It is an average size for beginner DSLR camera. But if you are coming from compact camera, you might a bit surprise of the size. On the other hand, if you are coming from advanced DSLR cameras, then you will feel this camera is compact and light.
Nikon D3000 has a thumb dial, which you will use most of the time to change shutter speed and aperture. There are mode dial on the top of the camera. Several basic buttons such as playback, delete, menu, magnifiy/zoom, and exposure compensation. There is also a function (Fn) button on the left side, near the flash that you can customize according to your need.
Coming from more advance Nikon camera like Nikon D90, what missing are the ISO button, Image Quality button, Release mode button, AF mode button and White Balance button. If you want to change above settings, you need to go to shooting menu (green camera icon). I recommend you to customize the Fn button so you can change you favorite button faster. I change my D3000 Fn button to ISO setting.
Build quality and Ergonomic
Nikon D3000 body is built by rugged plastic. There is texture in the grip area to ensure comfortable grip. The built quality of outer shell is the same or almost the same as Nikon D90. The difference is there are more textured finish in Nikon D90 body. Ergonomically, it is good to hold, but the space between lens mount and the grip is pretty tight. If you mount bigger lens or if you have big hands, then you might not feel it comfortable. Compare to Nikon D60, I noticed that the pistol grip is more curvy instead of pointy. This is a small improvement that you might appreciate.

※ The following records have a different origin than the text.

#[export] Instance own_dec k i log : Decision (own k i log).
Proof. unfold own. apply _. Defined.

Section sessions.
Context `{BookConstant, PaginationHelper, RegexEngine, FieldOrder, IdGenerator}.

(** One step: a client sends its next request, or the store serves the
    call of a request in flight. *)
Inductive sstep : relation scfg :=
| sstep_send k c p r rs :
    c.1 !! k = Some (mkSession p None (r :: rs)) →
    sstep c (<[k := mkSession p (Some (Pending r)) rs]> c.1, c.2)
| sstep_call k c p t rs :
    c.1 !! k = Some (mkSession p (Some t) rs) → answered t = false →
    sstep c (<[k := resume p (advance t c.2).1 rs]> c.1, (advance t c.2).2).

(** The step of the client at a position; nothing happens when there is
    none or it has finished. *)
Definition turn (k : nat) (c : scfg) : scfg :=
  match c.1 !! k with
  | Some (mkSession p None (r :: rs)) =>
      (<[k := mkSession p (Some (Pending r)) rs]> c.1, c.2)
  | Some (mkSession p (Some t) rs) =>
      if answered t then c
      else (<[k := resume p (advance t c.2).1 rs]> c.1, (advance t c.2).2)
  | _ => c
  end.

(** A schedule of clients, run from the left. *)
Definition turns (schedule : list nat) (c : scfg) : scfg :=
  foldl (λ c k, turn k c) c schedule.

(** [answered_at s log k p]: the requests of [p] that await the store once
    were answered at their place in the log, after the requests the
    client had sent before. *)
Definition answered_at (s : collection) (log : list (nat * request)) (k : nat)
    (p : list outcome) : Prop :=
  ∀ j r a, p !! j = Some (r, a) → atomic r = true →
    ∃ l1 l2, log = l1 ++ (k, r) :: l2 ∧ mine k l1 = take j p.*1 ∧
             a = result_map fst (BookService r (at_log s l1.*2)).

(** [placed s log k x]: the log holds the requests of the client that have
    made their first call, in the order it sent them. *)
Definition placed (s : collection) (log : list (nat * request)) (k : nat)
    (x : session) : Prop :=
  mine k log = begun x ∧ answered_at s log k (past x).

(** [ordered s c log]: [c] is reached from the collection [s] by the calls
    of the log, which are calls of its clients. *)
Definition ordered (s : collection) (c : scfg) (log : list (nat * request)) : Prop :=
  c.2 = at_log s log.*2 ∧
  (∀ k x, c.1 !! k = Some x → placed s log k x) ∧
  Forall (λ e, is_Some (c.1 !! e.1)) log.

End sessions.

(** * Lemmas *)

(** ** The requests of a client in a log *)

Section mine_lemmas.
Implicit Types (k : nat) (r : request) (log : list (nat * request)).

Lemma mine_app k log log' : mine k (log ++ log') = mine k log ++ mine k log'.
Proof. unfold mine. by rewrite filter_app, fmap_app. Qed.

Lemma mine_snoc k log r : mine k (log ++ [(k, r)]) = mine k log ++ [r].
Proof. rewrite mine_app. unfold mine at 2. by rewrite filter_cons_True. Qed.

Lemma mine_tagged_ne k k' (rs : list request) : k' ≠ k → mine k' ((k,.) <$> rs) = [].
Proof.
  intros Hk. unfold mine. induction rs as [|r rs IH]; [done|].
  by rewrite fmap_cons, filter_cons_False by (simpl; congruence).
Qed.

(** The log of one client is its own. *)
Lemma mine_all k log : Forall (λ x, x.1 = k) log → mine k log = log.*2.
Proof.
  unfold mine. induction 1 as [|x log Hx _ IH]; [done|].
  by rewrite filter_cons_True, !fmap_cons, IH.
Qed.

End mine_lemmas.

(** ** The place of an answer in the log *)

Section placed_lemmas.
Context `{BookConstant, PaginationHelper, RegexEngine, FieldOrder, IdGenerator}.
Implicit Types (k : nat) (r : request) (log : list (nat * request))
  (p : list outcome) (t : task) (s : collection) (x : session).

Lemma answered_at_mono s log l k p :
  answered_at s log k p → answered_at s (log ++ l) k p.
Proof.
  intros Hp j r a Hj Hr. destruct (Hp j r a Hj Hr) as (l1 & l2 & -> & ? & ?).
  exists l1, (l2 ++ l). by rewrite <-app_assoc.
Qed.

(** One more answer: a request that awaits the store once has its place. *)
Lemma answered_at_push s log k p r o :
  answered_at s log k p →
  (atomic r = true → ∃ l1 l2, log = l1 ++ (k, r) :: l2 ∧ mine k l1 = p.*1 ∧
     o = result_map fst (BookService r (at_log s l1.*2))) →
  answered_at s log k (p ++ [(r, o)]).
Proof.
  intros Hp Hnew j r' a Hj Hr'. rewrite fmap_app.
  apply lookup_app_Some in Hj as [Hj|[Hge Hj]].
  - rewrite take_app_le by (rewrite length_fmap; by eapply Nat.lt_le_incl, lookup_lt_Some).
    by apply Hp.
  - apply list_lookup_singleton_Some in Hj as [Hj [= <- <-]].
    assert (j = length p) as ->
      by (apply Nat.le_antisymm; [apply Nat.sub_0_le, Hj|exact Hge]).
    rewrite take_app_length' by by rewrite length_fmap. by apply Hnew.
Qed.

(** The call of a task of the client. *)
Lemma placed_call s log k p t rs :
  answered t = false → placed s log k (mkSession p (Some t) rs) →
  placed s (log ++ ((k,.) <$> option_list (pending_request t))) k
    (resume p (advance t (at_log s log.*2)).1 rs).
Proof.
  intros Ht [Hmine Hp]. unfold begun in Hmine. simpl in *.
  destruct t as [r|f o l|]; [| |done]; simpl (option_list _); rewrite ?fmap_cons, ?fmap_nil.
  - rewrite app_nil_r in Hmine. destruct (atomic r) eqn:Hr.
    + rewrite advance_atomic by done. split; unfold begun; simpl.
      * by rewrite mine_snoc, Hmine, fmap_app, app_nil_r.
      * apply answered_at_push; [by apply answered_at_mono|]. intros _. by exists log, [].
    + destruct r as [f o| | | | | | | | | |]; try done. simpl.
      destruct (getBooks_find f o _) as [[l s']|e]; (split; unfold begun; simpl;
        [by rewrite mine_snoc, Hmine, ?fmap_app, ?app_nil_r|]).
      * by apply answered_at_mono.
      * apply answered_at_push; [by apply answered_at_mono|done].
  - rewrite app_nil_r. simpl. unfold bind, ret.
    destruct (getBooks_count f o l _) as [[??]|]; (split; unfold begun; simpl;
      [by rewrite Hmine, fmap_app, app_nil_r|by apply answered_at_push]).
Qed.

D3000 has 3 inches LCD screen with 230k resolution. This is considered basic, but the screen is clear, sharp. If you like to check on the details or pixel levels, it is best to check the images on your computer. In the bright light condition, this screen is relatively good. There is minimal glare/reflection.

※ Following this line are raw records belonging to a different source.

(* ===== verification/Boundary.v ===== *)
(** * Boundary: the requests the schemas let through, at the service

    The specification places the validation of requests in front of the
    service and states the invariants of the data the two keep together:
    the genre of a book is one of the configured genres, and the email of
    every review is a valid address.  book.validation.ts declares a
    schema for the body of a create and for the body of an update, and
    for nothing else.

    Here a request is [guarded] when its body has passed the schema the
    module declares for it, if it declares one.  The body of a create is
    the encoding of the book ([encode_book] of [Validation]); the body of
    an update holds the keys that are present in the partial payload
    ([encode_partial], with [field] of [Patch]).  The payload of an
    update is typed, as in the source: a review in it has its email, so a
    body with a review that lacks one, which the update schema accepts,
    is the body of no request here ([unchecked_reviews_reach_the_store]).
    The theorems follow the invariants through the runs of the machine
    and show where they stop holding. *)

From stdpp Require Import relations.
From S2P Require Import Prelude Document Query Update Collection Pagination.
From S2P Require Import Samples Listing Mutators Machine Concurrent Validation Patch.

(** ** The body of an update *)

Definition encode_list (l : list string) : json := JArr (JStr <$> l).

Definition encode_reviews (rs : list IBookReview) : json :=
  JArr (encode_review <$> rs).

Definition partial_body (p : PartialBook) : list (string * json) :=
  field "title" (JStr <$> p_title p) ++
  field "author" (JStr <$> p_author p) ++
  field "genre" (JStr <$> p_genre p) ++
  field "publication_date" (JStr <$> p_publication_date p) ++
  field "reviews" (encode_reviews <$> p_reviews p) ++
  field "wishlist" (encode_list <$> p_wishlist p) ++
  field "read_soon" (encode_list <$> p_read_soon p) ++
  field "currently_reading" (encode_list <$> p_currently_reading p) ++
  field "finished" (encode_list <$> p_finished p).

Definition encode_partial (p : PartialBook) : json := JObj (partial_body p).

Section boundary.
Context `{BookConstant, EmailSyntax}.

(** ** The invariants of the data (specification, 3) *)

Definition valid_review (r : IBookReview) : Prop := is_email (email r) = true.

Definition valid_genre (b : IBook) : Prop := genre b ∈ book_genres.

Definition valid_book (b : IBook) : Prop :=
  valid_genre b ∧ Forall valid_review (reviews b).

#[export] Instance valid_review_dec r : Decision (valid_review r).
Proof. unfold valid_review. apply _. Defined.

#[export] Instance valid_book_dec b : Decision (valid_book b).
Proof. unfold valid_book, valid_genre. apply _. Defined.

(** ** Guarded requests *)

(** The body of the request has passed the schema of its operation; an
    operation without a schema is let through. *)
Definition guarded (r : request) : Prop :=
  match r with
  | CreateBook b =>
      conforms createBookZodSchema (Some (request_of (encode_book b))) = true
  | UpdateBook _ p =>
      conforms updateBookZodSchema (Some (request_of (encode_partial p))) = true
  | _ => True
  end.

(** The reviews a request brings to a record are valid. *)
Definition brings_valid_reviews (r : request) : Prop :=
  match r with
  | AddReview _ review => valid_review review
  | _ => True
  end.

#[export] Instance guarded_dec r : Decision (guarded r).
Proof. destruct r; simpl; apply _. Defined.

#[export] Instance brings_valid_reviews_dec r : Decision (brings_valid_reviews r).
Proof. destruct r; simpl; apply _. Defined.

End boundary.

(** * Lemmas *)

Section body_lemmas.

(** The value under each key the update schema knows. *)
Lemma partial_body_keys p :
  assoc "title" (partial_body p) = JStr <$> p_title p ∧
  assoc "author" (partial_body p) = JStr <$> p_author p ∧
  assoc "genre" (partial_body p) = JStr <$> p_genre p ∧
  assoc "publication_date" (partial_body p) = JStr <$> p_publication_date p ∧
  assoc "reviews" (partial_body p) = encode_reviews <$> p_reviews p.
Proof.
  unfold partial_body.
  split_and!;
    repeat first [rewrite assoc_field_eq|rewrite assoc_field_ne by done
                 |rewrite assoc_field_last by done];
    by destruct (_ <$> _).
Qed.

End body_lemmas.

Section boundary_lemmas.
Context `{BookConstant, EmailSyntax}.
Implicit Types (b : IBook) (p : PartialBook) (r : request) (s : collection).

Lemma conforms_update_review review :
  conforms update_review_schema (Some (encode_review review)) = true ↔
  valid_review review.
Proof. unfold valid_review. simpl. by rewrite !andb_true_r. Qed.

(** What the update schema asks of a partial payload: a genre that is
    present is configured, reviews that are present have valid emails. *)
Lemma guarded_update i p :
  guarded (UpdateBook i p) ↔
  (∀ g, p_genre p = Some g → g ∈ book_genres) ∧
  (∀ rs, p_reviews p = Some rs → Forall valid_review rs).
Proof.
  unfold guarded, request_of, encode_partial. rewrite conforms_update_body.
  setoid_rewrite assoc_cons. rewrite decide_True by done.
  destruct (partial_body_keys p) as (Ht & Ha & Hg & Hy & Hr). split.
  - intros (bo & [= <-] & _ & _ & Hg' & _ & Hr'). rewrite Hg in Hg'. rewrite Hr in Hr'.
    split.
    + intros g Hp. rewrite Hp in Hg'. destruct Hg' as [|(? & [= <-] & ?)]; done.
    + intros rs Hp. rewrite Hp in Hr'. destruct Hr' as [|(l & [= <-] & Hl)]; [done|].
      apply Forall_fmap in Hl. eapply Forall_impl; [done|].
      intros review. apply conforms_update_review.
  - intros [Hg' Hr']. eexists. split; [done|]. rewrite Ht, Ha, Hg, Hy, Hr.
    split_and!.
    + destruct (p_title p); eauto.
    + destruct (p_author p); eauto.
    + destruct (p_genre p) as [g|]; eauto.
    + destruct (p_publication_date p); eauto.
    + destruct (p_reviews p) as [rs|]; [right|by left]. eexists. split; [done|].
      apply Forall_fmap. eapply Forall_impl; [by apply Hr'|].
      intros review. apply conforms_update_review.
Qed.

Lemma guarded_create b : guarded (CreateBook b) ↔ valid_book b.
Proof.
  unfold guarded, valid_book, valid_genre, valid_review.
  by rewrite conforms_encode_book, andb_true_iff, bool_decide_eq_true, forallb_Forall.
Qed.

End boundary_lemmas.

(** ** The invariants under a request *)

Section guarded_machine.
Context `{BookConstant, PaginationHelper, RegexEngine, FieldOrder, IdGenerator,
          EmailSyntax}.
Implicit Types (b : IBook) (r : request) (s : collection) (u : update_document).

(** The genre of a record changes under a partial update alone, the
    reviews under a partial update and a review. *)
Lemma update_of_genre r i u b :
  update_of r = Some (i, u) →
  genre (apply_update u b) =
  match r with UpdateBook _ p => default (genre b) (p_genre p) | _ => genre b end.
Proof. destruct r; intros [= <- <-]; by destruct b. Qed.

Lemma update_of_reviews r i u b :
  update_of r = Some (i, u) →
  reviews (apply_update u b) =
  match r with
  | UpdateBook _ p => default (reviews b) (p_reviews p)
  | AddReview _ review => reviews b ++ [review]
  | _ => reviews b
  end.
Proof. destruct r; intros [= <- <-]; by destruct b. Qed.

Lemma guarded_update_genre r i u b :
  update_of r = Some (i, u) → guarded r →
  valid_genre b → valid_genre (apply_update u b).
Proof.
  intros Hu Hr Hb. unfold valid_genre. rewrite (update_of_genre _ _ _ _ Hu).
  destruct r; try done. apply guarded_update in Hr as [Hg _].
  destruct (p_genre payload) eqn:E; [by apply Hg|done].
Qed.

Lemma guarded_update_reviews r i u b :
  update_of r = Some (i, u) → guarded r → brings_valid_reviews r →
  Forall valid_review (reviews b) → Forall valid_review (reviews (apply_update u b)).
Proof.
  intros Hu Hr Hv Hb. rewrite (update_of_reviews _ _ _ _ Hu). destruct r; try done.
  - apply guarded_update in Hr as [_ Hrs].
    destruct (p_reviews payload) eqn:E; [by apply Hrs|done].
  - apply Forall_app. split; [done|by constructor].
Qed.

(** A property of books that creates establish and updates keep holds of
    the collection after a request. *)
Lemma next_books (P : IBook → Prop) r s :
  (∀ b, r = CreateBook b → P b) →
  (∀ i u b, update_of r = Some (i, u) → P b → P (apply_update u b)) →
  Forall (P ∘ doc) s → Forall (P ∘ doc) (next r s).
Proof.
  intros Hc Hu Hs. destruct (update_of r) as [[i u]|] eqn:E.
  - rewrite (next_update _ _ _ _ E). apply Forall_update_id; [|done].
    intros d Hd. by eapply Hu.
  - destruct r; simplify_eq/=; [done..| |by apply Forall_delete_id].
    apply Forall_app. split; [done|]. constructor; [by apply Hc|done].
Qed.

Lemma guarded_next_genre r s :
  guarded r → Forall (valid_genre ∘ doc) s → Forall (valid_genre ∘ doc) (next r s).
Proof.
  intros Hr. apply next_books.
  - intros b ->. by apply guarded_create in Hr as [? _].
  - intros i u b Hu. by eapply guarded_update_genre.
Qed.

Lemma guarded_next_valid r s :
  guarded r ∧ brings_valid_reviews r →
  Forall (valid_book ∘ doc) s → Forall (valid_book ∘ doc) (next r s).
Proof.
  intros [Hr Hv]. apply next_books.
  - intros b ->. by apply guarded_create.
  - intros i u b Hu [??].
    split; [by eapply guarded_update_genre|by eapply guarded_update_reviews].
Qed.

End guarded_machine.

(** * Properties *)

Section boundary_properties.
Context `{BookConstant, PaginationHelper, RegexEngine, FieldOrder, IdGenerator,
          EmailSyntax}.
Implicit Types (r : request) (rs : list request) (s : collection).

(** C36: the schemas keep the genres valid, and the reviews as far as
    they see them. When every create and every update among the requests
    in flight has passed its schema, then along every execution of the
    server, whatever the interleaving, the genre of every record is a
    configured genre; when moreover the reviews that [addReview] brings
    have valid emails, which no schema checks, every review of every
    record has a valid email. *)
Theorem guarded_requests_keep_books_valid rs s c' :
  Forall guarded rs → Forall (valid_book ∘ doc) s →
  rtc cstep (arrivals rs, s) c' →
  Forall (valid_genre ∘ doc) c'.2 ∧
  (Forall brings_valid_reviews rs → Forall (valid_book ∘ doc) c'.2).
Proof.
  intros Hrs Hs Hc. split.
  - eapply proj2, (rtc_cstep_invariant _ guarded); eauto using guarded_next_genre.
    + simpl. by rewrite pending_arrivals.
    + eapply Forall_impl; [done|]. by intros d [? _].
  - intros Hv.
    eapply proj2, (rtc_cstep_invariant _ (λ r, guarded r ∧ brings_valid_reviews r));
      eauto using guarded_next_valid.
    simpl. rewrite pending_arrivals. by apply Forall_and.
Qed.

(** C37: a review reaches the store as it is sent. No schema stands
    before [addReview]: on a record that is there it is answered with the
    record whatever the review holds, and when every record was valid
    before, every record is valid afterwards exactly when the email of the
    review is an address. *)
Theorem addReview_keeps_valid_iff i review s d :
  lookup_id i s = Some d → Forall (valid_book ∘ doc) s →
  ∃ d' s', addReview i review s = Ok (Some d', s') ∧
    (Forall (valid_book ∘ doc) s' ↔ valid_review review).
Proof.
  intros Hd Hs. rewrite addReview_run. unfold updated. rewrite Hd. simpl.
  eexists _, _. split; [done|].
  split.
  - intros Hs'. pose proof (lookup_update_id i (apply_update (addReview_update review)) s) as Hl.
    rewrite Hd in Hl. apply lookup_id_Some in Hl as [Hin _].
    rewrite Forall_forall in Hs'. destruct (Hs' _ Hin) as [_ Hr]. simpl in Hr.
    by apply Forall_app in Hr as [_ [? _]%Forall_cons].
  - intros Hv. apply Forall_update_id; [|done]. intros d0 [Hg Hr]. split; simpl.
    + by destruct (doc d0).
    + apply Forall_app. by split; [|constructor].
Qed.

End boundary_properties.

(** * The boundary at the sample collections *)

#[local] Existing Instances default_constant default_helper literal_engine
  string_field_order long_id_generator plain_email_syntax.

(** A review by nobody, and the body of an update whose one review has
    neither email nor comment. *)
Definition anonymous_review : IBookReview := mkReview "nobody" "Dull".

Definition bare_review_body : json := JObj [("reviews", JArr [JObj []])].

(** Reviews reach the store unchecked. No schema stands before
    [addReview]: a review whose email is no address is appended to a
    record of a collection whose records were all valid.  The update
    schema makes the email of a review optional: it accepts a body whose
    review has no email at all, which is the body of no typed payload. *)
Example unchecked_reviews_reach_the_store :
  guarded (AddReview "b03" anonymous_review) ∧
  Forall (valid_book ∘ doc) club_store ∧
  ¬ Forall (valid_book ∘ doc) (next (AddReview "b03" anonymous_review) club_store) ∧
  conforms updateBookZodSchema (Some (request_of bare_review_body)) = true ∧
  ∀ p, encode_partial p ≠ bare_review_body.
Proof.
  split_and!; [done|by apply (bool_decide_unpack _)..|done|].
  intros p [= Hp]. pose proof (partial_body_keys p) as (_ & _ & _ & _ & Hr).
  rewrite Hp in Hr. destruct (p_reviews p) as [[|review [|??]]|]; by simplify_eq/=.
Qed.

Lemma addReview_keeps_valid_iff_witness :
  ∃ d' s', addReview "b03" anonymous_review club_store = Ok (Some d', s') ∧
    (Forall (valid_book ∘ doc) s' ↔ valid_review anonymous_review).
Proof.
  apply (addReview_keeps_valid_iff "b03" anonymous_review club_store (mkDoc "b03" club_book));
    [reflexivity|by apply (bool_decide_unpack _)].
Defined.

Lemma guarded_requests_keep_books_valid_witness :
  Forall (valid_genre ∘ doc) (exec eager_delete rush).2 ∧
  Forall (valid_book ∘ doc) (exec eager_delete rush).2.
Proof.
  destruct (guarded_requests_keep_books_valid club_evening [] (exec eager_delete rush))
    as [Hg Hv]; [by apply (bool_decide_unpack _)|done|apply exec_rtc|].
  split; [done|]. apply Hv. by apply (bool_decide_unpack _).
Defined.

Nikon D3000 has 95% coverage and 0.8x magnification viewfinder. It is considered small for DSLR size, but for people who moves from superzooms or advanced compact, this viewfinder are big and a lot clearer. Manual focusing is more challenging than the other Nikon's more advanced DSLRs.
Like Nikon D5000, Nikon D3000 does not have top LCD screen like D90 or more advanced camera. Unlike many of competitors entry level DSLR cameras, Nikon D3000 does not have any live view feature.
Lens and Compatibility
Nikon D3000 comes with Nikon 18-55mm f/3.5-5.6 VR lens. This lens has a plastic mount, but the image quality and the light is recommendable. It never get super sharp like pro grade lens, but pro grade lens might costs more than ten times, so 18-55mm VR is one of the best value lens out in the market.
The lens has image stabilization feature which is called Vibration Reduction (VR). It works well and quietly up to 3 stops. If you hold the camera tight and still, you can shoot up to a quarter second without motion blur.
Unfortunately, D3000 does not have built in focus motor in the camera, therefore, it can't auto focus older lenses such as the venerable Nikon 50mm f/1.8 or the legendary Nikon 85mm f/1.4D. Lenses that compatible with this camera are lenses that has built in motor (usually has AF-S code on it) and for third party lenses, look for HSM (Sigma lens).
Image Quality and ISO
Nikon D3000 employs 10 megapixel image sensor. This sensor is a bit inferior than sensors in the D90 and D300. But still this is more adequate for large print.
Image quality is excellent up to ISO 800. At 1600, a lot of noises start to creep in especially in shadow area. At 3200 (or Hi setting), the image is unacceptable only for very small print of web.
If you turn on Noise Reduction or NR (unfortunately no low-medium-strong option), the camera with smooth out the noises, but the image become softer and lose some details. If you concern about the lost of details, I suggest you to shoot with NR off, and then take care the images with image editing software to treat the noise.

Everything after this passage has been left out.